Abidjan, qui es-tu ? Abidjan, la cité du paraître ou du m’as-tu-vu, où si tu n’as pas d’amour ou de goumin, c’est que tu n’existes pas. Au moins il faut avoir goumin, on saura que tu fus quelque chose pour quelqu’un.... Abidjan, la ville du Love Bombing et du Ghosting… ils y ont même inventé un terme repris dans toute l’Afrique de l’Ouest : le mougou pan ! Ou l’art de disparaître comme un fantôme une fois arrivé(e) à ses fins, après une intense période de séduction.

Alors, on en rit chaque année. De la créativité des amoureux qui « ne trompent pas leur femme, mais se trompent de femme… ». Ceux qui célèbrent la Saint-Valentin le jour J avec Madame, et le weekend avec le 2ème bureau.

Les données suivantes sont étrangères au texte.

(** ** The abstract contract *)
Definition zsum {A} (f : A -> Z) (l : list A) : Z := fold_right (fun x s => f x + s) 0 l.
Definition e_live (e : bytes * entry) : Z := match e with (_, (_, ver, _)) => b2z (0 <? ver) end.
Definition e_hash (e : bytes * entry) : Z := match e with (k, (_, ver, hash)) => fnv1a k * (hash * b2z (0 <? ver)) end.
(** The number of live entries of a map and the sum of their hashes. *)
Definition mlive (m : gmap bytes entry) : Z := zsum e_live (map_to_list m).
Definition mhash (m : gmap bytes entry) : Z := zsum e_hash (map_to_list m).

(** [m'] is [m] without some entries whose version is not positive. *)
Definition forgets (m m' : gmap bytes entry) : Prop :=
  m' ⊆ m /\ forall k e, m !! k = Some e -> 0 < e.1.2 -> m' !! k = Some e.

Inductive op :=
| OpAdd (key : bytes) (pos hash ver : Z)
| OpRemove (key : bytes)
| OpGet (key : bytes)
| OpHash.
Inductive res :=
| RDone
| RGet (r : option entry)
| RHash (hash count : Z).

(** One operation on the map; [own] tells the keys of the bucket. *)
Inductive mstep (own : bytes -> bool) (m : gmap bytes entry) : op -> res -> gmap bytes entry -> Prop :=
| ms_add key pos hash ver : own key = true -> mstep own m (OpAdd key pos hash ver) RDone (<[key := (pos, ver, hash)]> m)
| ms_add_other key pos hash ver : own key = false -> mstep own m (OpAdd key pos hash ver) RDone m
| ms_remove key : mstep own m (OpRemove key) RDone (delete key m)
| ms_get key : mstep own m (OpGet key) (RGet (m !! key)) m
| ms_hash h m' : forgets m m' -> (mlive m <= 256 -> h = u16 (mhash m)) -> mstep own m OpHash (RHash h (mlive m)) m'.

Inductive msteps (own : bytes -> bool) : gmap bytes entry -> list op -> list res -> gmap bytes entry -> Prop :=
| mss_nil m : msteps own m [] [] m
| mss_cons m o r m1 os rs m2 : mstep own m o r m1 -> msteps own m1 os rs m2 -> msteps own m (o :: os) (r :: rs) m2.

Lemma zsum_perm {A} (f : A -> Z) a b : a ≡ₚ b -> zsum f a = zsum f b.
Proof. induction 1; simpl; lia. Qed.

(** What replicas have in common: the value hashes of the live keys. *)
Definition live_part (m : gmap bytes entry) : gmap bytes Z :=
  omap (fun e : entry => if 0 <? e.1.2 then Some e.2 else None) m.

Celles qui prétextent un palu foudroyant pour disparaître du bureau toute la journée ouvrée du 14 février et réapparaître à Bassam ou Assinie en galante compagnie… Ceux qui partent subitement en mission ladite semaine à Yamoussoukro et reviennent la voiture maculée de boue et le coffre chargé d’agoutis et de régimes de bananes, alors qu’ils n’ont jamais quitté le district d’Abidjan.

On m’a même soufflé l’histoire de ce tonton ventripotent, qui est volontairement allé se livrer au commissariat et s’est fait enfermer au petit matin en cellule de dégrisement. Le parfait alibi à sa sex-capade nocturne. Il était tout fier de raconter que son épouse était si soulagée de le retrouver sain et sauf, qu’il a eu droit à un massage, un pépé soup bien épicé, avant de taper sa meilleure sieste toute la journée.

Mi-admiratifs, mi-scandalisés, mi-résignés, nous entendons chaque année ces histoires de la SaintValentin de la Duplicité. Mais bien sûr comme le poil à gratter que je suis, je ne peux m’empêcher de me demander ce que cela dit de nous, en tant que société dans son ensemble. En tant que citoyens, amoureux, parents et consommateurs. Quelle idée avons-nous de l’amour et de l’engagement ?

Dupes, complices, désabusés, enjaillés, sincères… Ce qui est sûr, fête commerciale ou pas, on est déjà nés. Cette Saint-Valentin à Babi, on va tous se blaguer ou se faire blaguer.